SENATE BILL REPORT

                   HB 2110

                      As of May 24, 1995

 

Title:  An act relating to the imposition of taxes by counties for juvenile detention facilities and jails.

 

Brief Description:  Authorizing the imposition of taxes by counties for correctional facilities and juvenile detention facilities.

 

Sponsors:  Representatives Campbell, Smith, Talcott, Morris, Conway, Huff, Costa, Scott, Casada, McMahan, Brumsickle and Ebersole.

 

Brief History:

 

 

Staff:  Terry Wilson  (786-7715)

 

Background:  The sales tax is imposed on each retail sale of most articles of tangible personal property and certain services.  The use tax is imposed on the use of articles of tangible personal property when the sale or acquisition has not been subject to the sales tax.  The use tax commonly applies to purchases made from out-of-state firms.  The state tax rate is 6.5 percent of the selling price.

 

Local governments may impose local sales and use taxes on the same base as the state at the following rates (maximum local rate is 2.7%):

 

Counties/Cities           up to 1.0%

Criminal Justice          0.1%

High Capacity Transportation up to 1.0%

            (0.9% if criminal justice tax imposed)

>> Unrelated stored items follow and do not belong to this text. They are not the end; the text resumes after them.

Definition slab_free (s : slabs) (ptr : Z) : slabs :=
  if ptr =? 0 then s
  else
    let page := page_of ptr in
    match slab_pages s !! page with
    | None => s
    | Some p =>
        let c := (slab_caches s).[cache_idx p] in
        let was_full := free_count p =? 0 in
        let s := set_page s page (SlabPage (obj_size p) (capacity p) (u16 (free_count p + 1))
                   (cache_idx p) (ptr :: free_list p)) in
        if was_full
        then set_cache s (cache_idx p)
               (SlabCache (page :: partial c) (unlink_page page (full c)) (c_obj_size c))
        else s
    end.

(** [slab_owns]; [word] is the first word of a page that is not a slab page. *)
Definition slab_owns (s : slabs) (word : Z -> Z) (ptr : Z) : bool :=
  if ptr =? 0 then false
  else match slab_pages s !! page_of ptr with
       | Some _ => true
       | None => word (page_of ptr) =? SLAB_MAGIC
       end.

Record cache_stats := CacheStats { cs_obj_size : Z; cs_total : Z; cs_free : Z; cs_pages : Z }.

Definition slab_cache_stats (s : slabs) (i : Z) : cache_stats :=
  let c := (slab_caches s).[i] in
  let page a := default inhabitant (slab_pages s !! a) in
  let '(pages, total, free_o) :=
    foldl (fun '(pages, total, free_o) a =>
      (u32 (pages + 1), u32 (total + capacity (page a)), u32 (free_o + free_count (page a))))
      (0, 0, 0) (partial c) in
  let '(pages, total) :=
    foldl (fun '(pages, total) a => (u32 (pages + 1), u32 (total + capacity (page a))))
      (pages, total) (full c) in
  CacheStats cache_sizes.[i] total free_o pages.

(** The per-cache figures, the page total and the byte total. *)
Definition slab_get_stats (s : slabs) : list cache_stats * Z * Z :=
  let cs := slab_cache_stats s <$> seqZ 0 SLAB_NUM_CACHES in
  let total_pages := foldl (fun t c => u32 (t + cs_pages c)) 0 cs in
  (cs, total_pages, u32 (total_pages * SLAB_PAGE_SIZE)).

End slab.
Arguments slabs : clear implicits.

(** * Geometry of the size classes *)

Definition osize (ci : Z) : Z := cache_sizes.[ci].
Definition hdr (ci : Z) : Z := header_size_aligned (osize ci).
Definition cap (ci : Z) : Z := u16 (u32 (SLAB_PAGE_SIZE - hdr ci) / osize ci).

Ltac each_class ci :=
  let Hc := fresh in
  assert (ci = 0 \/ ci = 1 \/ ci = 2 \/ ci = 3 \/ ci = 4 \/ ci = 5 \/ ci = 6 \/ ci = 7) as Hc by lia;
  destruct Hc as [->|[->|[->|[->|[->|[->|[->| ->]]]]]]].

Lemma class_geometry ci :
  0 <= ci < 8 ->
  16 <= osize ci <= 2048 /\ 32 <= hdr ci /\ 1 <= cap ci <= 254 /\
  hdr ci + cap ci * osize ci <= 4096 /\ hdr ci mod osize ci = 0 /\ 4096 mod osize ci = 0.
Proof. intros Hci. each_class ci; vm_compute; repeat split; intros; discriminate. Qed.

Lemma cache_index_spec size :
  1 <= size <= SLAB_MAX_OBJ ->
  exists ci, cache_index_for_size size = Some ci /\ 0 <= ci < 8 /\ size <= osize ci.
Proof.
  unfold SLAB_MAX_OBJ. intros Hs. unfold cache_index_for_size.
  destruct (find_first_exists (fun i => size <=? cache_sizes.[i]) (Z.to_nat SLAB_NUM_CACHES) 0 7)
    as (ci & E & Hci); [unfold SLAB_NUM_CACHES; lia|change (cache_sizes.[7]) with 2048; apply Z.leb_le; lia|].
  exists ci. split; [done|]. apply find_first_Some in E as (Hr & Hle & _). bool_to_prop.
  unfold SLAB_NUM_CACHES in Hr. split; [lia|done].
Qed.

(** Object [k] of the page at [a]. *)
Definition slot (a ci k : Z) : Z := a + hdr ci + k * osize ci.
Definition is_slot (a ci o : Z) : Prop := exists k, 0 <= k < cap ci /\ o = slot a ci k.

Lemma slot_bounds a ci o :
  0 <= ci < 8 -> is_slot a ci o -> a + 32 <= o /\ o + osize ci <= a + 4096.
Proof.
  intros Hci (k & Hk & ->). destruct (class_geometry ci Hci) as (? & ? & ? & ? & _).
  unfold slot. nia.
Qed.

Lemma slot_aligned a ci o :
  0 <= ci < 8 -> a mod 4096 = 0 -> is_slot a ci o -> o mod osize ci = 0.
Proof.
  intros Hci Ha (k & Hk & ->). destruct (class_geometry ci Hci) as (Hs & _ & _ & _ & Hh & Hp).
  apply Z.mod_divide in Ha; [|done]. apply Z.mod_divide in Hh; [|lia]. apply Z.mod_divide in Hp; [|lia].
  apply Z.mod_divide; [lia|]. unfold slot. apply Z.divide_add_r; [apply Z.divide_add_r|].
  - by etrans.
  - done.
  - by apply Z.divide_factor_r.
Qed.

Lemma page_of_spec a o :
  a mod 4096 = 0 -> 0 <= a -> a + 4096 <= 4294967296 -> a <= o < a + 4096 -> page_of o = a.
Proof.
  intros Ha H0 H1 Ho. unfold page_of, SLAB_PAGE_SIZE.
  change (4096 - 1) with (2 ^ 12 - 1). rewrite land_not32_pow2 by lia.
  change (2 ^ 12) with 4096. zlia.
Qed.

Definition slots (a ci : Z) : list Z := (fun k => slot a ci k) <$> seqZ 0 (cap ci).

Lemma elem_slots a ci o : o ∈ slots a ci <-> is_slot a ci o.
Proof.
  unfold slots, is_slot. rewrite list_elem_of_fmap. setoid_rewrite elem_of_seqZ.
  split; intros (k & ? & ?); exists k; (split; [|done]); first [done|lia].
Qed.

Lemma slots_NoDup a ci : 0 <= ci < 8 -> NoDup (slots a ci).
Proof.
  intros Hci. destruct (class_geometry ci Hci) as (? & _). apply NoDup_fmap_2_strong; [|apply NoDup_seqZ].
  intros x y _ _. unfold slot. nia.
Qed.

Lemma slots_length a ci : 0 <= ci < 8 -> Z.of_nat (length (slots a ci)) = cap ci.
Proof.
  intros Hci. destruct (class_geometry ci Hci) as (_ & _ & ? & _).
  unfold slots. rewrite length_fmap, length_seqZ. lia.
Qed.

(** The free list of a new page holds every object once. *)
Lemma carve_spec base osz (n : nat) lo acc :
  for_loop (fun i fl => base + i * osz :: fl) n lo acc
  = reverse ((fun k => base + k * osz) <$> seqZ lo (Z.of_nat n)) ++ acc.
Proof.
  revert lo acc. induction n as [|n IH]; intros lo acc; [done|]. cbn [for_loop]. rewrite IH.
  rewrite (seqZ_cons lo) by lia. rewrite fmap_cons, reverse_cons, <- app_assoc.
  do 4 f_equal; lia.
Qed.

Lemma carve_slots a ci :
  0 <= ci < 8 ->
  for_loop (fun i fl => a + hdr ci + i * osize ci :: fl) (Z.to_nat (cap ci)) 0 []
  = reverse (slots a ci).
Proof.
  intros Hci. destruct (class_geometry ci Hci) as (_ & _ & ? & _).
  rewrite carve_spec, app_nil_r. unfold slots, slot. do 3 f_equal. lia.
Qed.

(** * Invariant *)

Section props.
Context {F : Type} `{FrameAllocatorLaws F}.
Implicit Types (s : slabs F) (a : Z) (p : slab_page).

Record page_ok s a p : Prop := PageOk {
  p_ci : 0 <= cache_idx p < 8;
  p_osz : obj_size p = osize (cache_idx p);
  p_cap : capacity p = cap (cache_idx p);
  p_align : a mod 4096 = 0;
  p_range : 0 < a /\ a + 4096 <= 4294967296;
  p_held : fa_held (slab_frames s) a;
  p_nodup : NoDup (free_list p);
  p_slots : Forall (is_slot a (cache_idx p)) (free_list p);
  p_count : Z.of_nat (length (free_list p)) = free_count p;
}.
Lemma find_fit_spec f m p l sz :
  chain m p l -> (length l < f)%nat ->
  match find_fit f m p sz with
  | Some a => exists l1 b l2, l = l1 ++ b :: l2 /\ a = b_addr b /\ fits sz b = true /\
      (forall c, c ∈ l1 -> fits sz c = false)
  | None => forall c, c ∈ l -> fits sz c = false
  end.
Proof.
  revert p f. induction l as [|b l IH]; intros p f Hc Hf; (destruct f as [|f]; [simpl in Hf; lia|]).
  - simpl in Hc. subst p. simpl. intros c Hin. set_solver.
  - destruct Hc as (-> & Hp & nx & Hm & Hc). cbn [find_fit].
    rewrite (proj2 (Z.eqb_neq _ 0)) by done. rewrite Hm. cbn [free size next].
    fold (fits sz b). destruct (fits sz b) eqn:Hb.
    + exists [], b, l. split_and!; try done. intros c Hin. set_solver.
    + specialize (IH nx f Hc ltac:(simpl in Hf; lia)). destruct (find_fit f m nx sz) as [a|].
      * destruct IH as (l1 & b' & l2 & -> & -> & Hb' & Hl1). exists (b :: l1), b', l2.
        split_and!; try done. intros c [->|Hin]%elem_of_cons; [done|by apply Hl1].
      * intros c [->|Hin]%elem_of_cons; [done|by apply IH].
Qed.

Lemma chain_split m p l1 b l2 :
  chain m p (l1 ++ b :: l2) ->
  chain m (b_addr b) (b :: l2) /\
  forall m' l2', chain m' (b_addr b) l2' -> (forall c, c ∈ l1 -> m' !! b_addr c = m !! b_addr c) ->
    chain m' p (l1 ++ l2').
Proof.
  revert p. induction l1 as [|c l1 IH]; intros p Hc; simpl in Hc.
  - pose proof Hc as (-> & _). split; [exact Hc|]. intros m' l2' Hc' _. exact Hc'.
  - destruct Hc as (-> & Hp & nx & Hm & Hc). destruct (IH nx Hc) as [Hb Hrest]. split; [done|].
    intros m' l2' Hc' Hsame. split_and!; [done|done|]. exists nx. split.
    + rewrite Hsame by left. done.
    + apply Hrest; [done|]. intros d Hd. apply Hsame. by right.
Qed.

(** The block an allocation of [sz] bytes leaves, and the remainder. *)
Definition carve (b : blk) (sz : Z) : list blk :=
  if b_size b <=? sz + 40 then [Blk (b_addr b) (b_size b) false]
  else [Blk (b_addr b) sz false; Blk (b_addr b + 24 + sz) (b_size b - sz - 24) true].

(** The headers of a heap that owns one region [lo, hi). *)
Record list_ok (m : hmem) (p lo hi : Z) (l : list blk) : Prop := ListOk {
  l_chain : chain m p l;
  l_tile : tile lo hi l;
  l_lo : 0 < lo;
  l_small : hi - lo <= 4294967232;
  l_coal : coalesced l;
}.

Lemma coalesced_app_used l1 b l2 :
  b_free b = false -> coalesced (l1 ++ b :: l2) <-> coalesced l1 /\ coalesced l2.
Proof.
  intros Hb. induction l1 as [|c l1 IH]; simpl.
  - destruct l2; simpl; rewrite ?Hb; simpl; tauto.
  - destruct l1 as [|d l1]; simpl in *.
    + rewrite Hb, andb_false_r. destruct l2; simpl in *; rewrite ?Hb; simpl; tauto.
    + rewrite IH. tauto.
Qed.

Lemma coalesced_app l1 l2 : coalesced (l1 ++ l2) -> coalesced l1 /\ coalesced l2.
Proof.
  induction l1 as [|c l1 IH]; simpl; [done|]. destruct l1 as [|d l1]; simpl in *.
  - destruct l2; simpl; tauto.
  - intros [? Hc]. destruct (IH Hc). tauto.
Qed.

Lemma coalesced_free_next b l n :
  coalesced (b :: l) -> b_free b = true -> head l = Some n -> b_free n = false.
Proof. destruct l; simpl; [done|]. intros [Hc _] Hb [= <-]. by rewrite Hb in Hc. Qed.

Lemma coalesced_carve l1 b l2 sz :
  coalesced (l1 ++ b :: l2) -> b_free b = true -> coalesced (l1 ++ carve b sz ++ l2).
Proof.
  intros Hc Hb. destruct (coalesced_app _ _ Hc) as [H1c H2c].
  assert (coalesced l2) by (destruct l2; [done|apply H2c]).
  unfold carve. case_if; simpl; apply coalesced_app_used; try done.
  split; [done|]. destruct l2 as [|n l2]; [done|]. simpl. split; [|done].
  apply (coalesced_free_next _ _ n H2c Hb). done.
Qed.

Lemma tile_carve lo hi l1 b l2 sz :
  tile lo hi (l1 ++ b :: l2) -> 0 <= sz -> tile lo hi (l1 ++ carve b sz ++ l2).
Proof.
  rewrite !tile_app. intros (mid & H1t & Ha & Hs & H2t) Hsz. exists mid. split; [done|].
  unfold carve. case_if; simpl; unfold b_end in *; simpl.
  - done.
  - split_and!; try done; try lia.
    by replace (b_addr b + 24 + sz + 24 + (b_size b - sz - 24)) with (b_addr b + 24 + b_size b) by lia.
Qed.

(** A free block taken for [sz] bytes: the header updates of [take_fit]. *)
Lemma take_block_ok m p lo hi l1 b l2 sz :
  list_ok m p lo hi (l1 ++ b :: l2) -> b_free b = true -> 0 <= sz <= b_size b ->
  list_ok (alter (fun x => HeapBlock (magic x) (size x) false (next x)) (b_addr b)
             (split_block m (b_addr b) sz)) p lo hi (l1 ++ carve b sz ++ l2).
Proof.
  intros [Hc Ht Hlo Hsm Hco] Hb Hsz.
  destruct (chain_split _ _ _ _ _ Hc) as [Hcb Hrest]. destruct Hcb as (_ & Hp & nx & Hm & Hcl).
  destruct (proj1 (tile_app _ _ _ _) Ht) as (mid & Ht1 & Ht2).
  destruct (tile_bounds _ _ _ Ht1) as [_ Hb1].
  destruct (tile_bounds _ _ _ Ht2) as [_ Hb2]. pose proof Ht2 as (Hab & Hsb & Htl).
  destruct (tile_bounds _ _ _ Htl) as [Hle Hbl]. destruct (tile_bounds _ _ _ Ht) as [_ Hball].
  destruct (Hball b ltac:(set_solver)) as (? & ? & ?). unfold b_end in *.
  constructor; try done; [|by apply tile_carve; [|lia]|by apply coalesced_carve].
  unfold split_block. rewrite (proj2 (Z.eqb_neq _ 0)) by done. rewrite Hm. cbn [size magic free next].
  unfold sizeof_heap_block, HEAP_ALIGNMENT, carve. change (u32 (24 + 16)) with 40.
  rewrite (u32_small (sz + 40)) by lia.
  assert (forall c, c ∈ l1 -> b_addr c < b_addr b) as Hl1 by (intros c Hin; specialize (Hb1 c Hin); lia).
  assert (forall c, c ∈ l2 -> b_addr b + 24 + b_size b <= b_addr c) as Hl2
    by (intros c Hin; specialize (Hbl c Hin); lia).
  case_if.
  - apply Hrest; [|intros c Hin; specialize (Hl1 c Hin); by rewrite lookup_alter_ne by lia].
    split_and!; [done|done|]. exists nx. rewrite lookup_alter_eq, Hm. split; [done|].
    apply (chain_ext m); [done|]. intros c Hin. specialize (Hl2 c Hin). by rewrite lookup_alter_ne by lia.
  - rewrite (u32_small (b_size b - sz - 24)) by lia.
    apply Hrest.
    2: { intros c Hin. specialize (Hl1 c Hin).
         rewrite lookup_alter_ne, !lookup_insert_ne by lia. done. }
    split_and!; [done|done|]. exists (b_addr b + 24 + sz).
    rewrite lookup_alter_eq, lookup_insert_eq. split; [done|].
    split_and!; [done|simpl; lia|]. exists nx. cbn [b_addr b_size b_free].
    rewrite lookup_alter_ne, lookup_insert_ne, lookup_insert_eq by lia. split; [done|].
    apply (chain_ext m); [done|]. intros c Hin. specialize (Hl2 c Hin).
    rewrite lookup_alter_ne, !lookup_insert_ne by lia. done.
Qed.

(** ** Freeing *)

Lemma tile_free lo hi l1 a sz f f' l2 :
  tile lo hi (l1 ++ Blk a sz f :: l2) -> tile lo hi (l1 ++ Blk a sz f' :: l2).
Proof. rewrite !tile_app. intros (mid & ? & ?). by exists mid. Qed.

Transit Districts            up to 0.6%

 

Summary of Bill:  A county with a population of less than one million may impose an additional sales and use tax of 0.1 percent if approved by the voters for the purpose of providing funds for costs associated with financing, design, acquisition, construction, equipping, operating, maintaining, remodeling, repairing, reequipping, and improvement of juvenile detention facilities and jails.

 

Appropriation:  None.

 

Fiscal Note:  Not requested.

 

Effective Date:  Ninety days after adjournment of session in which the bill passed.